Looking back, I have to say that I am amazed at how He always came through for me. From providing sunshine for the water park to providing wonderful, long awaited siblings.

Somewhere along the line, I grew up. I got a job. I started paying bills. I moved out on my own and I started to believe that I could handle it. Yeah, sure, of course I still prayed, but I recognized that I started to provide God with an escape plan. I mean, come on, I didn't want to be a bother. He's got more important things to do. Perhaps He has a bigger plan... and so on and so forth... and before I knew it, I had rationalized myself out of truly believing that God answers my prayers. Yes, He answers prayers, but mine.. hmmm... well... ummm...

Recently, it hit me. God is a BIG God. He created the universe, created me, controls my life... ummm... who am I to map out an escape plan for Him? I can still believe Him with a childlike confidence. I don't need to add a footnote to my prayer that says I won't hold Him liable for not answering my prayer. I can pray for big things, because He's a big God.
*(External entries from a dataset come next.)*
Lemma div_core_nonneg m1 e1 m2 e2 :
  0 <= fst (fst (SFdiv_core_binary prec emax (Zpos m1) e1 (Zpos m2) e2)).
Proof.
  unfold SFdiv_core_binary.
  set (s := _ - _ - _).
  set (m' := match s with Z0 => _ | Zpos _ => _ | Zneg _ => _ end).
  assert (Hm : 0 <= m').
  { unfold m'. destruct s; try lia. apply Z.shiftl_nonneg. lia. }
  rewrite DivisionFacts.div_eucl_pair. cbn [fst]. apply Z.div_pos; lia.
Qed.

Lemma div_not_nan (x c : double) :
  is_nan x = false -> finite_or_zero c = true -> is_zero c = false ->
  is_nan (SF64div x c) = false.
Proof.
  intros Hx Hc Hz.
  destruct x as [sx|sx| |sx mx ex], c as [sc|sc| |sc mc ec]; try discriminate; try reflexivity.
  unfold SF64div, SFdiv.
  pose proof (div_core_nonneg mx ex mc ec) as H.
  destruct (SFdiv_core_binary prec emax (Zpos mx) ex (Zpos mc) ec) as [[mz ez] lz].
  cbn [fst] in H. now apply binary_round_aux_not_nan.
Qed.

End NanFacts.

(** X5. For samples of type [int], fewer than [2^53] of them,
    [calculateAverage] never returns NaN. *)
Theorem average_never_nan (n : string) (samples : list Z) :
  Forall Int.int_range samples ->
  size samples < 2 ^ 53 ->
  calculateAverage (add_all (new_Analyzer n) samples) <> Some S754_nan.
Proof.
  intros HF Hs.
  destruct (empty samples) eqn:E.
  - rewrite calculateAverage_guarded by now rewrite data_new_add_all. discriminate.
  - rewrite calculateAverage_nonempty by now rewrite data_new_add_all.
    rewrite data_new_add_all. intros H. injection H as H.
    pose proof (size_nonzero samples E) as Hnz.
    assert (Hn : is_nan
                   (SF64div (fold_left accumulate samples Double.zero)
                            (Double.of_Z (size samples))) = false).
    { apply NanFacts.div_not_nan.
      - now apply NanFacts.loop_not_nan.
      - apply NanFacts.of_Z_finite_or_zero. unfold size in *. lia.
      - now apply DoubleFacts.of_Z_nonzero. }
    rewrite H in Hn. discriminate Hn.
Qed.

Lemma average_never_nan_witness :
  Forall Int.int_range [1; 2] /\ size [1; 2] < 2 ^ 53 /\
  calculateAverage (add_all (new_Analyzer "Sensor-C") [1; 2]) <> Some S754_nan.
Proof.
  assert (HF : Forall Int.int_range [1; 2])
    by (repeat constructor; unfold Int.INT_MIN, Int.INT_MAX; lia).
  assert (HL : size [1; 2] < 2 ^ 53) by (cbn; lia).
  split; [exact HF|]. split; [exact HL|].
  exact (average_never_nan "Sensor-C" [1; 2] HF HL).
Defined.

Section Output.

Local Open Scope string_scope.
Local Open Scope Z_scope.

Lemma calculateAverage_ext (a b : Analyzer) :
  data a = data b -> calculateAverage a = calculateAverage b.
Proof. intros H. unfold calculateAverage. now rewrite H. Qed.

Lemma printReport_ext (a b : Analyzer) (os : ostream) :
  name a = name b -> data a = data b -> printReport a os = printReport b os.
Proof.
  intros Hn Hd. unfold printReport. now rewrite Hn, (calculateAverage_ext a b Hd).
Qed.

Lemma run_reports (cs : list call) (this : Analyzer) (os : ostream) :
  exists rs this',
    run cs {| object := this; cout := os |} =
    Some (rs, {| object := this'; cout := os ++ reports cs this |}).
Proof.
  revert this os. induction cs as [|c cs IH]; intros this os.
  - exists [], this. cbn [run reports]. now rewrite append_nil_r.
  - destruct c as [v| |]; cbn [run exec reports object cout].
    + destruct (IH (addData this v) os) as (rs & this' & H). rewrite H. eauto.
    + destruct (calculateAverage_total this) as [d Hd]. rewrite Hd.
      destruct (IH this os) as (rs & this' & H). rewrite H. eauto.
    + destruct (calculateAverage_total this) as [d Hd]. rewrite Hd.
      rewrite (printReport_text this os d Hd).
      destruct (IH this (os ++ report_text this d)) as (rs & this' & H). rewrite H.
      rewrite append_assoc. eauto.
Qed.

Lemma reports_silent (cs : list call) (this : Analyzer) :
  existsb is_print cs = false -> reports cs this = "".
Proof.
  revert this. induction cs as [|c cs IH]; intros this H; [reflexivity|].
  destruct c; cbn [existsb is_print orb reports] in *; try discriminate; now apply IH.
Qed.

(** *** Line breaks *)

Lemma line_breaks_append (a b : string) :
  line_breaks (a ++ b) = (line_breaks a + line_breaks b)%nat.
Proof.
  induction a as [|c a IH]; [reflexivity|].
  cbn [append line_breaks]. rewrite IH. lia.
Qed.

Lemma line_breaks_substring (s : string) (n m : nat) :
  line_breaks s = 0%nat -> line_breaks (substring n m s) = 0%nat.
Proof.
  revert n m. induction s as [|c s IH]; intros n m H.
  - destruct n, m; reflexivity.
  - cbn [line_breaks] in H.
    destruct n as [|n]; [destruct m as [|m]; [reflexivity|]|]; cbn [substring line_breaks].
    + rewrite IH by lia. lia.
    + apply IH. lia.
Qed.

Lemma line_breaks_strip_zeros (s : string) :
  line_breaks s = 0%nat -> line_breaks (Ostream.strip_zeros s) = 0%nat.
Proof.
  induction s as [|c s IH]; intros H; [reflexivity|].
  cbn [line_breaks] in H. cbn [Ostream.strip_zeros].
  assert (Hs : line_breaks (Ostream.strip_zeros s) = 0%nat) by (apply IH; lia).
  destruct (Ostream.strip_zeros s) as [|c' r'].
  - destruct (Ascii.eqb c "0"); [reflexivity|]. cbn [line_breaks]. lia.
  - cbn [line_breaks] in *. lia.
Qed.

Lemma line_breaks_zeros (n : nat) : line_breaks (Ostream.zeros n) = 0%nat.
Proof. induction n as [|n IH]; [reflexivity|]. cbn [Ostream.zeros line_breaks]. now rewrite IH. Qed.

Lemma digit_char_plain (d : Z) :
  0 <= d < 10 -> Ascii.eqb (Ostream.digit_char d) (ascii_of_nat 10) = false.
Proof.
  intros H.
  assert (E : d = 0 \/ d = 1 \/ d = 2 \/ d = 3 \/ d = 4 \/ d = 5 \/ d = 6 \/ d = 7 \/ d = 8 \/ d = 9) by lia.
  repeat (destruct E as [->|E]; [reflexivity|]). subst. reflexivity.
Qed.

Lemma line_breaks_digits_acc (fuel : nat) (n : Z) (acc : string) :
  line_breaks acc = 0%nat -> line_breaks (Ostream.digits_acc fuel n acc) = 0%nat.
Proof.
  revert n acc. induction fuel as [|fuel IH]; intros n acc H; [exact H|].
  cbn [Ostream.digits_acc].
  assert (H' : line_breaks (String (Ostream.digit_char (n mod 10)) acc) = 0%nat).
  { cbn [line_breaks]. rewrite digit_char_plain by (apply Z.mod_pos_bound; lia). exact H. }
  destruct (n <? 10); [exact H'|now apply IH].
Qed.

Lemma line_breaks_decimal (n : Z) : line_breaks (Ostream.decimal n) = 0%nat.
Proof. unfold Ostream.decimal. now apply line_breaks_digits_acc. Qed.

Lemma line_breaks_with_point (a b : string) :
  line_breaks a = 0%nat -> line_breaks b = 0%nat ->
  line_breaks (Ostream.with_point a b) = 0%nat.
Proof.
  intros Ha Hb. unfold Ostream.with_point.
  pose proof (line_breaks_strip_zeros b Hb) as Hs.
  destruct (Ostream.strip_zeros b) as [|c r]; [exact Ha|].
  rewrite !line_breaks_append, Ha, Hs. reflexivity.
Qed.

Lemma line_breaks_exponent_text (x : Z) : line_breaks (Ostream.exponent_text x) = 0%nat.
Proof.
  unfold Ostream.exponent_text. rewrite !line_breaks_append, line_breaks_decimal.
  destruct (x <? 0), (Z.abs x <? 10); reflexivity.
Qed.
There's nothing that God can not do. period.


Monday, June 8, 2009

Happy Monday!

One of the other reasons that I started this blog was to force myself to recognize the beauty around me on a daily basis. I find that I am far too apt to go through my day with an "eeyore" mentality. Oh boy, it's Monday! Nothing good can happen on a Monday?



Ok... I feel silly typing that out loud (I'm a loud typer)... but it's true.. I think a lot of times I believe that.


I once heard faith defined as expecting the unexpected around every corner. What a difference if we actually faced our days that way. Instead of expecting normal, how about we start expecting God to show up in our daily lives? How about we start expecting the miraculous to take place? How about we start expecting God to lavish us with His love? I mean, that's the kind of God He is...right?